Evelyn Handler, who served as the fifth president of Brandeis University from 1983 to 1991, was killed last Friday after being struck by a car.

Handler was crossing a street in Bedford, N.H. to meet her husband, Eugene, when she was hit. She was taken to Catholic Medical Center in Manchester, N.H. where she was later pronounced dead.

Handler’s tenure at Brandeis was marked by controversy. In an effort to make the Jewish-sponsored, nonsectarian university appeal to students of all backgrounds, she pushed for pork and shellfish to be served in the university cafeteria for the first time, dropped the Hebrew word for “truth” from the university logo and did not include Jewish holidays on the school calendar.

Many students and donors fought against these changes, and the university’s fund-raising reportedly suffered. Handler resigned from her position in 1991, at which time the original logo was reinstated, Jewish holidays were put back on the Brandeis calendar and the cafeteria menus were changed again.

Still, many credit Handler with bolstering Brandeis’ reputation as a quality university open to students of all faiths.

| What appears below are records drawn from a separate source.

Lemma InsertIp4_spec i b ins v : ip_family i = FAMILY_IPV4 -> ip_ok i -> Bitmap.ok b -> Ip4Rules.map_ok ins v ->
  exists v' ins', InsertIp4SegBitmap i b (Some v) = (NETFIREWALL_SUCCESS, Some v') /\ Ip4Rules.map_ok ins' v' /\
    forall p n, hits ins' p n <-> hits ins p n \/ (ip_covers4 p i = true /\ Bitmap.test b n = true).
Proof.
  intros Ef Hok Hb Hm. unfold ip_ok, InsertIp4SegBitmap, ip_covers4 in *. rewrite Ef in *.
  change (FAMILY_IPV4 =? FAMILY_IPV4) with true in *. cbn [andb]. cbn iota in Hok.
  destruct (ip_type i =? SINGLE_IP).
  - unfold IPV4_MAX_PREFIXLEN. rewrite (proj2 (Z.ltb_ge 32 (ip_mask i))) by lia.
    destruct (OrInserts_blocks [(ntohl (ip_v4start i), ip_mask i)] b ins v Hm Hb) as (ins' & Hm' & Hh).
    { repeat constructor; simpl; try apply Hok; try apply Ip4Rules.ntohl_width. }
    eexists _, ins'. split; [done|]. split; [exact Hm'|]. intros p n. rewrite Hh. simpl. by rewrite orb_false_r.
  - destruct (Z.eqb_spec (ip_type i) MULTIPLE_IP) as [Et|Et].
    + specialize (Hok Et). pose proof (Ip4Rules.GetIp4AndMask_spec (ip_v4start i) (ip_v4end i)) as G. cbn zeta in G.
      rewrite (proj2 (Z.ltb_ge _ _)) in G by lia. destruct G as (l & -> & T).
      change (Ip4Rules.NETFIREWALL_SUCCESS =? NETFIREWALL_SUCCESS) with true. cbn [negb].
      destruct (OrInserts_blocks (Ip4Rules.block_of <$> l) b ins v Hm Hb) as (ins' & Hm' & Hh).
      { eapply Forall_impl; [apply (Prefix.tiles_aligned _ _ _ _ T)|]. intros x (? & ? & ?).
        pose proof (Ip4Rules.ntohl_width (ip_v4start i)). pose proof (Ip4Rules.ntohl_width (ip_v4end i)).
        unfold in_width in *. split_and!; done || lia. }
      eexists _, ins'. split; [|split; [exact Hm'|]].
      * f_equal. f_equal. unfold Ip4Rules.ip4_OrInserts. clear. revert v.
        induction l as [|d l IH]; intros v; [done|]. cbn [foldl fmap list_fmap]. apply IH.
      * intros p n. rewrite Hh, (Prefix.tiles_cover _ _ _ _ p T). done.
    + exists v, ins. split; [done|]. split; [done|]. intros p n. split; [by left|]. by intros [?|[? _]].
Qed.

Lemma InsertIp6_spec i b v : ip_family i = FAMILY_IPV6 -> ip_ok i ->
  exists v', InsertIp6SegBitmap i b (Some v) = (NETFIREWALL_SUCCESS, Some v').
Proof.
  intros Ef Hok. unfold ip_ok, InsertIp6SegBitmap in *. rewrite Ef in *.
  change (FAMILY_IPV6 =? FAMILY_IPV4) with false in *. cbn iota in Hok. destruct Hok as [_ Hok].
  destruct (ip_type i =? SINGLE_IP).
  - unfold IPV6_MAX_PREFIXLEN. rewrite (proj2 (Z.ltb_ge 128 _)) by lia. by eexists.
  - destruct (Z.eqb_spec (ip_type i) MULTIPLE_IP) as [Et|Et]; [|by eexists].
    destruct (Hok Et) as (Ws & We & L). pose proof (Ip6Rules.GetIp6AndMask_spec _ _ Ws We) as G.
    rewrite (proj2 (Z.ltb_ge _ _)) in G by lia. destruct G as (l & -> & _). by eexists.
Qed.

Definition ip4_of (isSrc : bool) (m : t) := if isSrc then srcIp4Map_ m else dstIp4Map_ m.

(** Only the address tables of one side change. *)
Definition only_ips (isSrc : bool) (m m' : t) : Prop := exists v4 v6, m' = set_ip4 isSrc v4 (set_ip6 isSrc v6 m).

Lemma only_ips_refl isSrc m : only_ips isSrc m m.
Proof. destruct m as [s4 d4 s6 d6 ?]. destruct isSrc; [by exists s4, s6|by exists d4, d6]. Qed.

Lemma only_ips_trans isSrc m1 m2 m3 : only_ips isSrc m1 m2 -> only_ips isSrc m2 m3 -> only_ips isSrc m1 m3.
Proof. intros (v4 & v6 & ->) (w4 & w6 & ->). exists w4, w6. destruct m1, isSrc; done. Qed.

Lemma InsertIpBitmap_spec ips isSrc b : Forall ip_ok ips -> Bitmap.ok b -> forall m ins, Ip4Rules.map_ok ins (ip4_of isSrc m) ->
  exists m' ins', InsertIpBitmap ips isSrc b m = (NETFIREWALL_SUCCESS, m') /\ only_ips isSrc m m' /\
    Ip4Rules.map_ok ins' (ip4_of isSrc m') /\
    forall p n, hits ins' p n <-> hits ins p n \/ (ips_cover4 ips p = true /\ Bitmap.test b n = true).
Proof.
  intros F Hb. induction F as [|i r Hi F IH]; intros m ins Hm.
  { exists m, ins. split_and!; try done; [apply only_ips_refl|apply Hm..|]. intros p n. split; [by left|]. by intros [|[]]. }
  cbn [InsertIpBitmap]. unfold insert_ip. destruct (Z.eqb_spec (ip_family i) FAMILY_IPV4) as [Ef|Ef].
  - destruct (InsertIp4_spec i b ins (ip4_of isSrc m) Ef Hi Hb Hm) as (v' & ins1 & E & Hm1 & H1).
    unfold ip4_of in E. rewrite E. change (NETFIREWALL_SUCCESS =? NETFIREWALL_SUCCESS) with true. cbn [negb].
    destruct (IH (set_ip4 isSrc v' m) ins1) as (m' & ins' & -> & Ho & Hm' & H'); [by destruct m, isSrc|].
    exists m', ins'. split; [done|]. split.
    { eapply only_ips_trans; [|exact Ho]. destruct m as [s4 d4 s6 d6 ?].
      destruct isSrc; [by exists v', s6|by exists v', d6]. }
    split; [done|]. intros p n. rewrite H', H1. unfold ips_cover4. simpl. rewrite orb_true_iff. tauto.
  - unfold ip_ok in Hi. rewrite (proj2 (Z.eqb_neq _ _) Ef) in Hi. destruct Hi as [E6 Hi].
    rewrite E6. change (FAMILY_IPV6 =? FAMILY_IPV6) with true. cbn iota.
    destruct (InsertIp6_spec i b (if isSrc then srcIp6Map_ m else dstIp6Map_ m) E6) as (v' & E).
    { unfold ip_ok. by rewrite (proj2 (Z.eqb_neq _ _) Ef). }
    rewrite E. change (NETFIREWALL_SUCCESS =? NETFIREWALL_SUCCESS) with true. cbn [negb].
    destruct (IH (set_ip6 isSrc v' m) ins) as (m' & ins' & -> & Ho & Hm' & H'); [by destruct m, isSrc|].
    exists m', ins'. split; [done|]. split.
    { eapply only_ips_trans; [|exact Ho]. destruct m as [s4 d4 s6 d6 ?].
      destruct isSrc; [by exists s4, v'|by exists d4, v']. }
    split; [done|]. intros p n. rewrite H'. unfold ips_cover4. simpl. unfold ip_covers4 at 2.
    rewrite (proj2 (Z.eqb_neq _ _) Ef). simpl. done.
Qed.

(** ** What [BuildMarkBitmap] has compiled after some rules *)

Definition ip4_table (cover : rule -> Z -> bool) (rules : list rule) (v : list Ip4Rules.Ip4RuleBitmap) : Prop :=
  exists ins, Ip4Rules.map_ok ins v /\
    forall p n, 0 <= n -> hits ins p n <-> at_rule rules (fun r => cover r p) n = true.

During her tenure, Brandeis was admitted to the Association of American Universities (AAU). She also helped to lay the groundwork for the Brandeis International Business School.

“As president, Evelyn Handler led Brandeis University’s growth from a high-quality liberal arts college with some outstanding graduate programs to a nationally and internationally respected small research university with an exceptionally strong undergraduate college at its core,” said Steven L. Burg, the Adlai Stevenson Professor of International Politics at Brandeis.

Handler was born in 1933 in Budapest, Hungary, and immigrated to the United States in 1940. She received a bachelor’s degree from Hunter College in New York City, a master’s and doctoral degree from New York University, and a law degree from Franklin Pierce Law Center. Before serving as president of Brandeis, she was the Dean of Sciences and Mathematics at Hunter College, and president of the University of New Hampshire. She was the first female president of both the University of New Hampshire and Brandeis.